R.G. Pelley, Class of 1962

 

Next: I'd like to wander 'visually' through Goodyear's Store in old Gander, look at some of the things that used to be for sale in that first self-service store in NL (or was it Canada as well?) Can anyone remember the stuff that was sold there? Help me see as we take a walk around 'down Memory Lane'.

Faye Lewis Raynard, Class of 1959

 

Reference "Goodyears store" in old Gander, it seems to be that we are talking about four different things:

FIRST of all there was the Goodyear's restaurant (canteen)  on Patterson Road roughly between the administration building and the railway station. It was also conveniently located on the road down to the old terminal. So they got us coming and going, and even when we were standing still, waiting for the train.

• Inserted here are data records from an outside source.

(* ===== verification/Runtime.v ===== *)
(** * The operations of the runtime ([runtime.rs] of [crates/vault-agent/src])

    Each operation checks that its request may go on, takes the vault, checks again,
    has the agent do the work, which asks whether to abort and takes the commit gate
    before it writes, and checks once more before anything is returned. *)

From S2P Require Import Prelude RustStd Cbor Wire Types Message Session Operations Browser VaultRecords VaultKeys VaultStore Storage Agent Outcome Idempotency Threads.

(** The trait [PasskeyRequestVerifier]: Windows signs the requests of its passkey
    plug-in, and an implementation checks the signature. *)
Record VerifiedMakeRequest := {
  vm_rp_id : bytes;
  vm_user_handle : bytes;
  vm_user_name : bytes;
  vm_user_display_name : bytes;
  vm_excluded_credential_ids : list bytes;
}.
Record VerifiedAssertionRequest := { vr_rp_id : bytes; vr_client_data_hash : bytes }.
Record VerifiedAssertionLookup := {
  vl_rp_id : bytes;
  vl_allowed_credential_ids : list bytes;
  vl_allow_list_present : bool;
}.
Class PasskeyRequestVerifier (W : Type) := {
  remove_cached_credential : bytes → stm W PasskeyVerificationError unit;
  verify_assertion_lookup : PasskeyRequestProof → stm W PasskeyVerificationError VerifiedAssertionLookup;
  verify_make : PasskeyTransactionProof → stm W PasskeyVerificationError VerifiedMakeRequest;
  verify_assertion : PasskeyTransactionProof → bytes → stm W PasskeyVerificationError VerifiedAssertionRequest;
}.

Section scopes.
Context {W : Type} `{Threads W}.

Definition on_world (f : W → W) (p : Process W) : Process W :=
  {| agent := agent p; next_session := next_session p; world := f (world p) |}.

(** A call whose result is matched on; a panic unwinds. *)
Definition attempt {S E F A} (m : stm S E A) : stm S F (result E A) := λ s,
  match m s with
  | (Panic, s) => (Panic, s)
  | (r, s) => (Ok r, s)
  end.

(** A permit or guard that is dropped when its scope fails, and passed on otherwise. *)
Definition on_failure {S E A} (body : stm S E A) (cleanup : S → S) : stm S E A := λ s,
  match body s with
  | (Ok a, s) => (Ok a, s)
  | (r, s) => (r, cleanup s)
  end.

(** A guard of a mutex that lasts to the end of its scope. *)
Definition guarded {A} (m : MutexName) (body : ag (W:=W) DispatchError A) : ag DispatchError A :=
  in_world (acquire m DispatchInternal);;
  finally body (on_world (drop_guard m)).

(** The vault: until it is taken, others may have used it. *)
Definition take_vault : ag (W:=W) DispatchError unit := λ p,
  in_world (acquire VaultMutex DispatchInternal) (others_agent p).
Definition with_vault {A} (body : ag (W:=W) DispatchError A) : ag DispatchError A :=
  take_vault;;
  finally body (on_world (drop_guard VaultMutex)).

(** [let Some(_permit) = FlagPermit::acquire(..) else { return Ok(busy) }]. *)
Definition with_flag (f : FlagName) (body : ag (W:=W) DispatchError ExecutionOutcome) :
    ag DispatchError ExecutionOutcome :=
  in_world (flag_acquire f) ≫= λ taken : bool,
  if taken then finally body (on_world (flag_drop f)) else mret busy.

(** [let mut commit_guard = None;]: the gate, if the commit check took it. *)
Definition with_commit_guard {A} (body : ag (W:=W) DispatchError A) : ag DispatchError A :=
  finally body (on_world (drop_guard CommitGate)).

(** [if let Some(outcome) = check { return Ok(outcome) }]. *)
Definition unless (check : ag (W:=W) DispatchError (option ExecutionOutcome))
    (rest : ag (W:=W) DispatchError ExecutionOutcome) : ag DispatchError ExecutionOutcome :=
  early ← check;
  match early with Some outcome => mret outcome | None => rest end.

(** [release_failed_commit_guard]. *)
Definition release_failed_commit_guard {E A} (r : result E A) : ag (W:=W) DispatchError unit :=
  modify (if is_ok r then id else on_world (drop_guard CommitGate)).
End scopes.

Section operations.
Context `{Minicbor, Crypto, UrlCrate}.
Context {W : Type} `{Env W, Host W, Sqlite W, Threads W}.
Abbreviation rt A := (ag (W:=W) DispatchError A).

(** An encoder of the protocol, with [?]. *)
Definition encoded {A} (r : result ProtocolError A) : rt A := of_result (map_err protocol_internal r).

(** ** After the core *)

Section request.
Context (request_epoch : Z) (registration : RequestRegistration) (deadline : Z).

Definition pre_check : rt (option ExecutionOutcome) :=
  in_world (pre_secret_operation request_epoch registration deadline).

(** The vault is held. *)
Definition post_secret_operation : rt (option ExecutionOutcome) :=
  in_world (or_else lock_active (or_else not_unlocked (other_epoch request_epoch))) ≫= λ revoked : bool,
  if revoked then
    lock;;
    in_world set_locked_unless_shutting_down;;
    mret (Some locked_outcome)
  else in_world (
    stop_if (is_cancelled (rr_cancellation registration)) cancelled (
    stop_if (past deadline) deadline_outcome (mret None))).

Definition abort_after_core : rt ExecutionOutcome :=
  outcome ← post_secret_operation;
  of_result (ok_or outcome DispatchInternal).

(** The guard of the vault is dropped before the commit gate is taken. *)
Definition account_error_after_core (error : AccountError) : rt ExecutionOutcome :=
  if bool_decide (error ≠ AccountFailed) then mret (map_account_error error)
  else
    lock;;
    modify (on_world (drop_guard VaultMutex));;
    guarded CommitGate (
      in_world set_locked_unless_shutting_down;;
      in_world advance_epoch;;
      mret failed).

Definition authenticated_read_error_after_core (error : AccountError) : rt ExecutionOutcome :=
  if bool_decide (error = AccountFailed) then account_error_after_core error
  else unless post_secret_operation (mret (map_account_error error)).

(** The check the agent makes while it works. *)
Definition should_abort : W → bool * W := secret_operation_should_abort request_epoch registration deadline.

(** A read of the vault, which is held: [present] turns what was read into the response. *)
Definition read_after_core {A} (read : ag (W:=W) AccountError A) (present : A → rt ExecutionOutcome) :
    rt ExecutionOutcome :=
  result ← attempt read;
  match result with
  | Ok value => unless post_secret_operation (present value)
  | Err AccountAborted => abort_after_core
  | Err error => authenticated_read_error_after_core error
  | Panic => of_result Panic
  end.
Definition read_vault {A} (read : ag (W:=W) AccountError A) (present : A → rt ExecutionOutcome) :
    rt ExecutionOutcome :=
  with_vault (unless pre_check (read_after_core read present)).

(** A mutation of the vault, after which the commit gate is held if it succeeded;
    [missing] is the response when the record does not exist. *)
Definition mutate_vault_or {A} (mutate : ag (W:=W) AccountError A) (present : A → rt ExecutionOutcome)
    (missing : rt ExecutionOutcome) : rt ExecutionOutcome :=
  with_commit_guard (with_vault (
    unless pre_check (
    result ← attempt mutate;
    release_failed_commit_guard result;;
    match result with
    | Ok value => present value
    | Err AccountNotFound => missing
    | Err AccountAborted => abort_after_core
    | Err AccountFailed => account_error_after_core AccountFailed
    | Err error => unless post_secret_operation (mret (map_account_error error))
    | Panic => of_result Panic
    end))).
Definition mutate_vault {A} (mutate : ag (W:=W) AccountError A) (present : A → rt ExecutionOutcome) :
    rt ExecutionOutcome :=
  mutate_vault_or mutate present (unless post_secret_operation (mret (map_account_error AccountNotFound))).
End request.

(** ** Website accounts *)

Definition accounts_changed : rt unit :=
  in_world (
    generation ← observe (λ s, rt_accounts_generation (sh_runtime s));
    let next := saturating_add 64 generation 1 in
    atomic (λ s, (Ok tt, set_generation next s))).

Definition list_accounts (offset limit request_epoch : Z) (registration : RequestRegistration) (deadline : Z) :
    rt ExecutionOutcome :=
  unless (pre_check request_epoch registration deadline) (
  let response_offset := offset in
  offset ← of_result (ok_or (try_from 64 offset) DispatchInternal);
  read_vault request_epoch registration deadline
    (agent_list_website_account_page_with_check offset limit (should_abort request_epoch registration deadline))
    (λ page, of_result (encode_summary_page (account_view <$> page.1) response_offset page.2))).

Definition get_account (id : bytes) (request_epoch : Z) (registration : RequestRegistration) (deadline : Z) :
    rt ExecutionOutcome :=
  unless (pre_check request_epoch registration deadline) (
  read_vault request_epoch registration deadline
    (agent_get_website_account_with_check id (should_abort request_epoch registration deadline))
    (λ account, body ← encoded (encode_account (account_view account)); mret (success body))).

Definition add_account (fields : AccountFields) (request_epoch : Z) (registration : RequestRegistration)
    (deadline : Z) : rt ExecutionOutcome :=
  with_flag MutationFlag (
  unless (pre_check request_epoch registration deadline) (
  match account_input fields with
  | Err _ => mret invalid
  | Panic => of_result Panic
  | Ok input =>
      mutate_vault request_epoch registration deadline
        (add_website_account_with_before_commit_and_check input
          (should_abort request_epoch registration deadline) (commit_check request_epoch registration deadline))
        (λ id, accounts_changed;; body ← encoded (encode_account_id id); mret (success body))
  end)).

Definition update_account (id : bytes) (fields : AccountFields) (request_epoch : Z)
    (registration : RequestRegistration) (deadline : Z) : rt ExecutionOutcome :=
  with_flag MutationFlag (
  unless (pre_check request_epoch registration deadline) (
  match account_input fields with
  | Err _ => mret invalid
  | Panic => of_result Panic
  | Ok input =>
      mutate_vault request_epoch registration deadline
        (update_website_account_with_before_commit_and_check id input
          (should_abort request_epoch registration deadline) (commit_check request_epoch registration deadline))
        (λ _, accounts_changed;; body ← encoded encode_empty_result; mret (success body))
  end)).

Definition delete_account (id : bytes) (request_epoch : Z) (registration : RequestRegistration)
    (deadline : Z) : rt ExecutionOutcome :=
  with_flag MutationFlag (
  unless (pre_check request_epoch registration deadline) (
  mutate_vault request_epoch registration deadline
    (delete_website_account_with_before_commit_and_check id
      (should_abort request_epoch registration deadline) (commit_check request_epoch registration deadline))
    (λ _, accounts_changed;; body ← encoded encode_empty_result; mret (success body)))).

(** ** Locking *)

(** Under the commit gate: no request of the epoch that ends here may commit any more.
    [None] if another lock is under way. *)
Definition target_state (state : AgentState) : AgentState :=
  match state with
  | NoVault => NoVault
  | Updating => Updating
  | ShuttingDown => ShuttingDown
  | _ => Types.Locked
  end.
Definition begin_lock : rt (option AgentState) :=
  guarded CommitGate (
    in_world (flag_acquire LockFlag) ≫= λ taken : bool,
    if taken then
      on_failure (
        state ← in_world the_state;
        in_world (store_state (target_state state));;
        in_world advance_epoch;;
        mret (Some (target_state state))) (on_world (flag_drop LockFlag))
    else mret None).

(** The agent is locked, and the flag of the lock stays raised until the response is
    sent. *)
Definition complete_lock (target : AgentState) : rt ExecutionOutcome :=
  on_failure (
    guarded CreationGate (guarded WindowsHelloGate (
      with_vault lock;;
      state ← in_world the_state;
      (match state with
       | Updating | ShuttingDown => mret tt
       | _ => in_world (store_state target)
       end);;
      body ← encoded encode_empty_result;
      let outcome := hold_lock_transition (success body) in
      modify (on_world (flag_handoff LockFlag));;
      mret outcome))) (on_world (flag_drop LockFlag)).

Definition lock_vault : rt ExecutionOutcome :=
  begun ← begin_lock;
  match begun with
  | None => mret busy
  | Some target => complete_lock target
  end.
End operations.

I remember one Sunday afternoon when my family with, at the time, three kids plus an aunt and uncle all went to Goodyear's restaurant for ice cream. In simple terms, this meant a brick of ice cream with seven  small wooden spoons. To keep it from melting, we let the paper bag hang out the car window to cool it off until we got to a gravel pit out on the highway and we all dug in as best we could. Wasn't very elegant but sure was tasty!

Carol (Mercer) Walsh gave a better description than I ever could of the canteen at this address :

 

The SECOND store was of course the grocery store that was on Walwyn Avenue between Pattison Road and the railway station, in other words, across the street from the canteen. This was sort of a first shopping center because it had Jenkins drugstore kitty corner from the canteen. To go in to the grocery store you went up a small steps and inside, it was very much like a general store from the wild West, with counters all around and the cans and bottles on shelves against the wall. Completely to the right-hand side, it seems to me that the was a door leading to the warehouse section where they had the bulk items. To buy groceries there, one had to give the order to the clerk who wrote it down on a pad which then became the receipt.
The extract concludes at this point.